▶ AIM OF THE EXERCISE
Below are entries. Reproduce exactly the lines between the line holding "w', process_repo (scripted" and the line holding "Theorem main_owner_repo_round_trip (E", inclusive, and only those.

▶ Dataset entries
##############################

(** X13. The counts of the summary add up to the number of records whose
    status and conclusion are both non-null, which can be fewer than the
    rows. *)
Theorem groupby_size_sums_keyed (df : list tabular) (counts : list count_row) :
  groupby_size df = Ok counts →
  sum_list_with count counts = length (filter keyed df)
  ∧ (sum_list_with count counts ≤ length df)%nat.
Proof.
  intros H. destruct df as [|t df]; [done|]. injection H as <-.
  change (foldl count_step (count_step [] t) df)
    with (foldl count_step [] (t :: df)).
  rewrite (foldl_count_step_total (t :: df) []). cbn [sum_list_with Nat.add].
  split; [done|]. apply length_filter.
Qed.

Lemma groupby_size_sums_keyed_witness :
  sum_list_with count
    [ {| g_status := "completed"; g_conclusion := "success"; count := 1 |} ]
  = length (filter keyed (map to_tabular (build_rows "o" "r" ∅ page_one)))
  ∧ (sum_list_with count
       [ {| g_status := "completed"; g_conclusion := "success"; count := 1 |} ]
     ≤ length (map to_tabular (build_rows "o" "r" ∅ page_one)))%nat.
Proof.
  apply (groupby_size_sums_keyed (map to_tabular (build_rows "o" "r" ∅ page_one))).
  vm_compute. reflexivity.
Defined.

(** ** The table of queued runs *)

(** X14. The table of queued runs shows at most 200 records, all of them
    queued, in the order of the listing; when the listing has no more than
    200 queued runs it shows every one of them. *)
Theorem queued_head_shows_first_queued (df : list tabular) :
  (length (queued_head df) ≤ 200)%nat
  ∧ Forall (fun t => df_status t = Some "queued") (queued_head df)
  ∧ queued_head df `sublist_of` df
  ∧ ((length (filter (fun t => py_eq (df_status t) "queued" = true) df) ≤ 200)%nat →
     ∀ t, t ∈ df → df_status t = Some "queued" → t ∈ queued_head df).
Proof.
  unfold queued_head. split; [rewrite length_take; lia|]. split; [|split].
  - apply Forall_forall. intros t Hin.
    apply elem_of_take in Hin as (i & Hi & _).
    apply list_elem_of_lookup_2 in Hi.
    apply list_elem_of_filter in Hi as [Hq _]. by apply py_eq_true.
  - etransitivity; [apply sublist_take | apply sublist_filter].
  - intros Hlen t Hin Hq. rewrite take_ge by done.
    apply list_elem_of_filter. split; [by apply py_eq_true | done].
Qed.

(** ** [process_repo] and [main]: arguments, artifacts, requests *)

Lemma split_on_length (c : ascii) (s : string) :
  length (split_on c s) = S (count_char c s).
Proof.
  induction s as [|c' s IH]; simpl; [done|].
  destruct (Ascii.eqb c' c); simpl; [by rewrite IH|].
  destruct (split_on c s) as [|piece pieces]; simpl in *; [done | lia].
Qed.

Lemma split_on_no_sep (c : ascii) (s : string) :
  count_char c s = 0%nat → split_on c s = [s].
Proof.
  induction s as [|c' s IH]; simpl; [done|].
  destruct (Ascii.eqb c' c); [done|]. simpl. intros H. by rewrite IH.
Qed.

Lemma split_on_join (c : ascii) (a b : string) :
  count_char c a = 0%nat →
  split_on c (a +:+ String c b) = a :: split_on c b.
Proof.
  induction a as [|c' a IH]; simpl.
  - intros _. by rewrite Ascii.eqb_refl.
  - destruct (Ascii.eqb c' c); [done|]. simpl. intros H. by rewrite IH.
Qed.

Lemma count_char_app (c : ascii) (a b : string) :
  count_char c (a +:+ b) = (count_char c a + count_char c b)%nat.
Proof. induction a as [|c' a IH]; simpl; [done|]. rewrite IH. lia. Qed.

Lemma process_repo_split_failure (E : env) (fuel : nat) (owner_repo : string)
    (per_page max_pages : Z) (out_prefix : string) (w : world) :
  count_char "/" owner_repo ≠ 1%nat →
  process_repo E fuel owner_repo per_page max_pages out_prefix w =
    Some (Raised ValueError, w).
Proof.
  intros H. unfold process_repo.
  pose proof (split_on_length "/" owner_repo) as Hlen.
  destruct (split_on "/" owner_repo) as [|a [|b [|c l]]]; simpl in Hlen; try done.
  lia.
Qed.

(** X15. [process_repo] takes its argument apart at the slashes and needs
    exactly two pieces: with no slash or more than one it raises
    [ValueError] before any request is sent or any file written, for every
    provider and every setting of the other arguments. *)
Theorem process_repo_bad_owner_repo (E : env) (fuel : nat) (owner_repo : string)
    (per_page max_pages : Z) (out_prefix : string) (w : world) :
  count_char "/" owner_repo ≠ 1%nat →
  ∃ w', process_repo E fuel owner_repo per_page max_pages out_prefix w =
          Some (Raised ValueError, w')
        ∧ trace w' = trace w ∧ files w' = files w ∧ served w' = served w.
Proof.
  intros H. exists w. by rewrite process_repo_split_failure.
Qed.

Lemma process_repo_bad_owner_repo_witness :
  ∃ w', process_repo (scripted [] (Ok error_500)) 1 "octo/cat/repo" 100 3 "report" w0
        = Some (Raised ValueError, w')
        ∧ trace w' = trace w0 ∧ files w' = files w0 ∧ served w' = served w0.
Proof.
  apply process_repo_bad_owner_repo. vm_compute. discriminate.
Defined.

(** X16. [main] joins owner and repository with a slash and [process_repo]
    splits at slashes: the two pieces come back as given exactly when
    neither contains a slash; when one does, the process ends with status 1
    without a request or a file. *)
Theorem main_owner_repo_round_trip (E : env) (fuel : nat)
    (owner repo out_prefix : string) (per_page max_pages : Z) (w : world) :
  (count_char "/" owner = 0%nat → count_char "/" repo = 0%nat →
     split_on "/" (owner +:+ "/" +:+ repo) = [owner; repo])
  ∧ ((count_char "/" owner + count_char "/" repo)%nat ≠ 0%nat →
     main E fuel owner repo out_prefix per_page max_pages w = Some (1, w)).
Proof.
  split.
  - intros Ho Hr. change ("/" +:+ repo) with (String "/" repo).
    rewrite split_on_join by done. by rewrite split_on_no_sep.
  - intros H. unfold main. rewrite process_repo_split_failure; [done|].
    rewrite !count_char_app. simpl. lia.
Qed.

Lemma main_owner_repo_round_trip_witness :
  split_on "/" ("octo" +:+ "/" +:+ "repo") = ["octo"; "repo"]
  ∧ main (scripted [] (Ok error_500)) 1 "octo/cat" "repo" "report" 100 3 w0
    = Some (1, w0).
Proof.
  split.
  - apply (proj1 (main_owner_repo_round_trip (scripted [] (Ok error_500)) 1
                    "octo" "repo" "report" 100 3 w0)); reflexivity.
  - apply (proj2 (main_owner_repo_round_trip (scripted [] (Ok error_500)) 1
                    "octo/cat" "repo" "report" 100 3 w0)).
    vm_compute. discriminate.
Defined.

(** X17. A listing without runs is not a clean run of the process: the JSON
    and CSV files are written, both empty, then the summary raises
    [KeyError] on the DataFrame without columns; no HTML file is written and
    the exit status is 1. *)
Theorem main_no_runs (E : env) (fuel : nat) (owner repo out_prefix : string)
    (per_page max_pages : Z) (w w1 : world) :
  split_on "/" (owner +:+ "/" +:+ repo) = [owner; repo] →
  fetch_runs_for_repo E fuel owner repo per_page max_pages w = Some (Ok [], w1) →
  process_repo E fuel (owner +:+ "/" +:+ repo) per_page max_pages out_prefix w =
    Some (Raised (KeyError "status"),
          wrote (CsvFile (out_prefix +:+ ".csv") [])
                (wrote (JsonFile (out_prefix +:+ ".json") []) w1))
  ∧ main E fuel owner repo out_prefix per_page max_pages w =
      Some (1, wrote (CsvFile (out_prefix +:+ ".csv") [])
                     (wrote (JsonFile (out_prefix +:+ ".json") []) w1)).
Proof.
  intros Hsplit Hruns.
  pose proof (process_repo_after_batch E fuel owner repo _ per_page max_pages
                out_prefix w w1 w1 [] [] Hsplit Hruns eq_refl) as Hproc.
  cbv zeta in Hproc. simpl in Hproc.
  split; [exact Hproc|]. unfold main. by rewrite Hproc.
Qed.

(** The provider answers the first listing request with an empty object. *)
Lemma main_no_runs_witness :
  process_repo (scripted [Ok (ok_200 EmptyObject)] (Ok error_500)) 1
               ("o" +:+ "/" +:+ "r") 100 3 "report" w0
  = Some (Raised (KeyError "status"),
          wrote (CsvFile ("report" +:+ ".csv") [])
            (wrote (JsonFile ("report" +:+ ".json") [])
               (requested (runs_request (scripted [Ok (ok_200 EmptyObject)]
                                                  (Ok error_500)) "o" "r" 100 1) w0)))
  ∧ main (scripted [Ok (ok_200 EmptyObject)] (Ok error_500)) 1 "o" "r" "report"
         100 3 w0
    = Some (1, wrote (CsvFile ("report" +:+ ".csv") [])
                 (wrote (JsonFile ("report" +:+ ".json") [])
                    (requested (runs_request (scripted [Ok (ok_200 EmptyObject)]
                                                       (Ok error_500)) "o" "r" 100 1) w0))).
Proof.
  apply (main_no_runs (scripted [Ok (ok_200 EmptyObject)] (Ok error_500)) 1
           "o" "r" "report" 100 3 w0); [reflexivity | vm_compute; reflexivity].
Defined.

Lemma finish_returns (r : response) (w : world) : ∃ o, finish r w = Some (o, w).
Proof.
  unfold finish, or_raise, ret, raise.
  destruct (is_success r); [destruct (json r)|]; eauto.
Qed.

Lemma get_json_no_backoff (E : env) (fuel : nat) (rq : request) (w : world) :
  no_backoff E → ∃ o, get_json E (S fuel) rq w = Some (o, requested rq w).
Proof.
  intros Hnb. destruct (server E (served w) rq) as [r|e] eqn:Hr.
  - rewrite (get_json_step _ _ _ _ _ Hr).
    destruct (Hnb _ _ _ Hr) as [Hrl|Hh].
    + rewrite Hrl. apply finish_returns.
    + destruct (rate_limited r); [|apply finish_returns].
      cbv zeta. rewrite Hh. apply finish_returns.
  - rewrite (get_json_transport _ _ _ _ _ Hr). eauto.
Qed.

##############################

▶ RESULT OF THE EXERCISE
  ∃ w', process_repo (scripted [] (Ok error_500)) 1 "octo/cat/repo" 100 3 "report" w0
        = Some (Raised ValueError, w')
        ∧ trace w' = trace w0 ∧ files w' = files w0 ∧ served w' = served w0.
Proof.
  apply process_repo_bad_owner_repo. vm_compute. discriminate.
Defined.

(** X16. [main] joins owner and repository with a slash and [process_repo]
    splits at slashes: the two pieces come back as given exactly when
    neither contains a slash; when one does, the process ends with status 1
    without a request or a file. *)
Theorem main_owner_repo_round_trip (E : env) (fuel : nat)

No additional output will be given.